YOUR GOAL —
Your task is to copy the stretch of lines in the records below that begins with the line containing "Lemma word_runs_start c" and ends with the line containing "intros H. unfold", exactly as written, with nothing added.

RECORDS FOR THIS TASK —
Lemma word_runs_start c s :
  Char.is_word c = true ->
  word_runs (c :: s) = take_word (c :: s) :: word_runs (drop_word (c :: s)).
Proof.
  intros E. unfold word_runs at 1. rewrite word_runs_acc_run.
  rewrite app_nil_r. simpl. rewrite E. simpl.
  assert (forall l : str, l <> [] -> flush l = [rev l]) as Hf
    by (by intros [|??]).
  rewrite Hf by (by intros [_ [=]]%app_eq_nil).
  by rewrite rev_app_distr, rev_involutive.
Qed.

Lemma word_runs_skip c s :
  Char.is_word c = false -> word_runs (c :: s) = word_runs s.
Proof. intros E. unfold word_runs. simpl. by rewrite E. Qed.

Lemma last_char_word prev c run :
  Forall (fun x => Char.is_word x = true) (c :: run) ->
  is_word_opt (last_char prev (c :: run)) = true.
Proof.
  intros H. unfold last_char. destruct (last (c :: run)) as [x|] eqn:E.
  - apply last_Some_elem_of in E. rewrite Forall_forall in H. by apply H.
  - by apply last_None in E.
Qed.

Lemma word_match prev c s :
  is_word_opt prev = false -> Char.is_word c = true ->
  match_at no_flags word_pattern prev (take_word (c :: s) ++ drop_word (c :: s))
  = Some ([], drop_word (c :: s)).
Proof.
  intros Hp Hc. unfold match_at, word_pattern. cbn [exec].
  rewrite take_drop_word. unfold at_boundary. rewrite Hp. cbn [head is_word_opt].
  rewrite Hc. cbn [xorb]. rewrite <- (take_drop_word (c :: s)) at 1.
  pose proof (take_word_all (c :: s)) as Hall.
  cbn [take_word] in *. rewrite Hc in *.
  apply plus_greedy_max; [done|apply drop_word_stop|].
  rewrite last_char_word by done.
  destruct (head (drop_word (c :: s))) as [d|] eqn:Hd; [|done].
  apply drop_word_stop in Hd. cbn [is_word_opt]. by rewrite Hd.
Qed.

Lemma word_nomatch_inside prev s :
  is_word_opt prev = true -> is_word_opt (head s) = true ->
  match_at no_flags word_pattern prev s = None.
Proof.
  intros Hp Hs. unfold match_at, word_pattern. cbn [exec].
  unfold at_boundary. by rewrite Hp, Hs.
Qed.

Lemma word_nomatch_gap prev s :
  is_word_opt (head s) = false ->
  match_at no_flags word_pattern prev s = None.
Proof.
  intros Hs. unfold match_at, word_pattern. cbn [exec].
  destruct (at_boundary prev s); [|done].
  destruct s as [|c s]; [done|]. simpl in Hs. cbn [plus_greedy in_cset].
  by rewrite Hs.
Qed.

--

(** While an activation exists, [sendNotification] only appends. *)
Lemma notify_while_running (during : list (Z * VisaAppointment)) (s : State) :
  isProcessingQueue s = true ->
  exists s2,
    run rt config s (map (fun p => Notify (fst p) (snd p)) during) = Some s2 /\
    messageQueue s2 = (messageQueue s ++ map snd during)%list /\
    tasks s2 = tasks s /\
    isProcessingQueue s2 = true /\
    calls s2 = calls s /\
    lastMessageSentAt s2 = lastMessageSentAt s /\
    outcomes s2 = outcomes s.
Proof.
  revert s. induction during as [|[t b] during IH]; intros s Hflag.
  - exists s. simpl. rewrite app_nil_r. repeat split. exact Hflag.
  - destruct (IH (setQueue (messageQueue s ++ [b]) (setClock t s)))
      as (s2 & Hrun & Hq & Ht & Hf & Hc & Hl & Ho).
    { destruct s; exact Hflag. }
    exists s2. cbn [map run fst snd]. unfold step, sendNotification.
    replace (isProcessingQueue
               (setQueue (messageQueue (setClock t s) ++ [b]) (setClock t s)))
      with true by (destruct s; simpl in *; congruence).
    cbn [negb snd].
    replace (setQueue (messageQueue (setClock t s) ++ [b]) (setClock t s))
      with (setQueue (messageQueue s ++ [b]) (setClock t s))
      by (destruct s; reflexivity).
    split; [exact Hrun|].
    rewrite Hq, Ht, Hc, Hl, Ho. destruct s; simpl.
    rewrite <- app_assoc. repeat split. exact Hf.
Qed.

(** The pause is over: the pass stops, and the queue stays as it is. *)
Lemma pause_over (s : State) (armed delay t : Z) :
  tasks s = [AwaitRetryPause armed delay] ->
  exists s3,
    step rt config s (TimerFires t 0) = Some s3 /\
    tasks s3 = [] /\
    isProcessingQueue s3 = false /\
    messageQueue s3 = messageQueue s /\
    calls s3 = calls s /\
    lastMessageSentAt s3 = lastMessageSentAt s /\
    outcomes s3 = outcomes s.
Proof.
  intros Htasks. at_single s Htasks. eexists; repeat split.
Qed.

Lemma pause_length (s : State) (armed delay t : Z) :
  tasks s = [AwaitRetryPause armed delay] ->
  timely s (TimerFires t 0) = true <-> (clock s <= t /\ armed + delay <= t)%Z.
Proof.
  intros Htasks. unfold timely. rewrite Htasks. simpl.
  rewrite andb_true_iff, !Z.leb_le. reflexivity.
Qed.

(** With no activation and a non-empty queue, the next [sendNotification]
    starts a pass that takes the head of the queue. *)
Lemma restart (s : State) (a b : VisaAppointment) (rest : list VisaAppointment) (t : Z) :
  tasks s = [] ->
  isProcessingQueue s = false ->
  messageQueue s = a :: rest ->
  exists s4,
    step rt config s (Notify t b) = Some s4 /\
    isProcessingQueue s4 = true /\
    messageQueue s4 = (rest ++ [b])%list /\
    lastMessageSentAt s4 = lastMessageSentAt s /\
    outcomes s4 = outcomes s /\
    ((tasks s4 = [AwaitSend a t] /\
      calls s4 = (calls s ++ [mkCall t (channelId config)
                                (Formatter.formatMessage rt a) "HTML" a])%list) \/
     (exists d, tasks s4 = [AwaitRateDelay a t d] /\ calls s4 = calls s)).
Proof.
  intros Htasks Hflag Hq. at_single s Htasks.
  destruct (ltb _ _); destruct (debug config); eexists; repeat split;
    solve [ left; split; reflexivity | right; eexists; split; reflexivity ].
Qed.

==

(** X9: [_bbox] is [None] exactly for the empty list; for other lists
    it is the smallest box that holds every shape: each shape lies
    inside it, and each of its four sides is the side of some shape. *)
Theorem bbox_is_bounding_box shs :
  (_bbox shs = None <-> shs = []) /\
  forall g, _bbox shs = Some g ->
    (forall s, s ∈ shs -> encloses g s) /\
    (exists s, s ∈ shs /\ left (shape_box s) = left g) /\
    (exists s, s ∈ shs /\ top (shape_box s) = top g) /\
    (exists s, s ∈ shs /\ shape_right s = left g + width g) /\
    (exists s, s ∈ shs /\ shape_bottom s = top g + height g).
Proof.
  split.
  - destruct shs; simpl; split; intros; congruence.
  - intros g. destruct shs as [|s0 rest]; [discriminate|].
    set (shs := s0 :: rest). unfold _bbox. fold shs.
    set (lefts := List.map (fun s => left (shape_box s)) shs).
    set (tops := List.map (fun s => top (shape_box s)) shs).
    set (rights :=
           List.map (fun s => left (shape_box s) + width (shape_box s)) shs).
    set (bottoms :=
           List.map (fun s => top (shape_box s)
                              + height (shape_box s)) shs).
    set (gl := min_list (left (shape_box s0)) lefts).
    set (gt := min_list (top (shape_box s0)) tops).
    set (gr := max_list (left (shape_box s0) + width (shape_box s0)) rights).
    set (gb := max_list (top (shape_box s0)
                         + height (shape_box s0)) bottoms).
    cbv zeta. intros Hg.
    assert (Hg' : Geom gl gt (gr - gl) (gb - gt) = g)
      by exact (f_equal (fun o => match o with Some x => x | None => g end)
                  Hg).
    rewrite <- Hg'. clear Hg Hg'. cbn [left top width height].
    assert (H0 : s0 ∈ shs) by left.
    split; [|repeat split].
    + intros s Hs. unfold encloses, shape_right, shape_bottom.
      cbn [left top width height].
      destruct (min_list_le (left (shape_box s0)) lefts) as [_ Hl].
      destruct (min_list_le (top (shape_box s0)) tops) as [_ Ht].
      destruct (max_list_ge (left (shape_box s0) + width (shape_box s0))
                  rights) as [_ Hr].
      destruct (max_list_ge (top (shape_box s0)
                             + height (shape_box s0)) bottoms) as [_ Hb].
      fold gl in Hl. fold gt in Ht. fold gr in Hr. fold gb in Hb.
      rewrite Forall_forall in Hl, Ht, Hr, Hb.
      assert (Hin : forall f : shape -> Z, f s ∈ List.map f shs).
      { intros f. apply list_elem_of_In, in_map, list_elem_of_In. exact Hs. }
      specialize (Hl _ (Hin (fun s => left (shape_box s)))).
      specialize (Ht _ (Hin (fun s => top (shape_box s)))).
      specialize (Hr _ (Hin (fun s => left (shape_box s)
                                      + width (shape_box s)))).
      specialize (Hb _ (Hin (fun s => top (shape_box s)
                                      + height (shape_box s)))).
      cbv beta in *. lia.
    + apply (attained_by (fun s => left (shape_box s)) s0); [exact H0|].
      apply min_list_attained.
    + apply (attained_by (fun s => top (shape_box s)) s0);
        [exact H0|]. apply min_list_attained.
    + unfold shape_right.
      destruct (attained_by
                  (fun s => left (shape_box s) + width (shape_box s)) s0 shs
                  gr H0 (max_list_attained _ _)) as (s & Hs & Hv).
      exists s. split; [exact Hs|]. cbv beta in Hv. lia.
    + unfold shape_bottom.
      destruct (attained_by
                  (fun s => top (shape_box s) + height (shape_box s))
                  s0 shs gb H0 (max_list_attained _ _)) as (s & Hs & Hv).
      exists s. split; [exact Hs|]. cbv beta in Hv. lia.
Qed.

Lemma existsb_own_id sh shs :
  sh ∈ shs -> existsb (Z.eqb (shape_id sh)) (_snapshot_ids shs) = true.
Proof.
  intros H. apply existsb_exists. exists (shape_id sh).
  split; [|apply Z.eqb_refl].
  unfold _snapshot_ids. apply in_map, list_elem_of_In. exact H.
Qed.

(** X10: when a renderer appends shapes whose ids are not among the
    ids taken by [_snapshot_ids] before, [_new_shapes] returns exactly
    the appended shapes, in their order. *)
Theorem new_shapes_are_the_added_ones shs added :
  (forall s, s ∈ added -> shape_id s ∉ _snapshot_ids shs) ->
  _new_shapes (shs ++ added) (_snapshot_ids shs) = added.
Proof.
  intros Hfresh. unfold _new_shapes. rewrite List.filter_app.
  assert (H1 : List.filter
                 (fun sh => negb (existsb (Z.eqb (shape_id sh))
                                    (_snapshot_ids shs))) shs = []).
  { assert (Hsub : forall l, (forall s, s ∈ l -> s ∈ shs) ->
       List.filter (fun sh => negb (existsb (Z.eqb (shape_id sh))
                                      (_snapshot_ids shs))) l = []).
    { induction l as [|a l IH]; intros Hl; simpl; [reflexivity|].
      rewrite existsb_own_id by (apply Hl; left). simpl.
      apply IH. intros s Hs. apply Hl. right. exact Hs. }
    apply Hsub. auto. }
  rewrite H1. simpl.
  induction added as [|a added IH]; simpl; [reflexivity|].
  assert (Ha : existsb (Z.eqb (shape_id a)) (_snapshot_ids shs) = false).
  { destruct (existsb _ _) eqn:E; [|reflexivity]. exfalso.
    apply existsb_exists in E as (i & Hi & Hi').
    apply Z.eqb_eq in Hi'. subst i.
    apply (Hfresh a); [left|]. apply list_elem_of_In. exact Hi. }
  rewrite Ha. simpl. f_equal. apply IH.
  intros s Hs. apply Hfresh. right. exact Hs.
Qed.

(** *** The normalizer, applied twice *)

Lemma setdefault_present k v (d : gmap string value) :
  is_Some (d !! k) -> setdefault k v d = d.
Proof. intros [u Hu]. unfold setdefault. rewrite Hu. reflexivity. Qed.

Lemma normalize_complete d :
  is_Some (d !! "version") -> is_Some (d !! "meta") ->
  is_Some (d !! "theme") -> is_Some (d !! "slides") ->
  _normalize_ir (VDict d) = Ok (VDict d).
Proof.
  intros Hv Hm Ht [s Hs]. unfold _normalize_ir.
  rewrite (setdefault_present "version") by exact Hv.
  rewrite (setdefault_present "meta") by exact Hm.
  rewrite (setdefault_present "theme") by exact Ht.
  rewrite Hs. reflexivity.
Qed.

EXERCISE SOLUTION —
Lemma word_runs_start c s :
  Char.is_word c = true ->
  word_runs (c :: s) = take_word (c :: s) :: word_runs (drop_word (c :: s)).
Proof.
  intros E. unfold word_runs at 1. rewrite word_runs_acc_run.
  rewrite app_nil_r. simpl. rewrite E. simpl.
  assert (forall l : str, l <> [] -> flush l = [rev l]) as Hf
    by (by intros [|??]).
  rewrite Hf by (by intros [_ [=]]%app_eq_nil).
  by rewrite rev_app_distr, rev_involutive.
Qed.

Lemma word_runs_skip c s :
  Char.is_word c = false -> word_runs (c :: s) = word_runs s.
Proof. intros E. unfold word_runs. simpl. by rewrite E. Qed.

Lemma last_char_word prev c run :
  Forall (fun x => Char.is_word x = true) (c :: run) ->
  is_word_opt (last_char prev (c :: run)) = true.
Proof.
  intros H. unfold last_char. destruct (last (c :: run)) as [x|] eqn:E.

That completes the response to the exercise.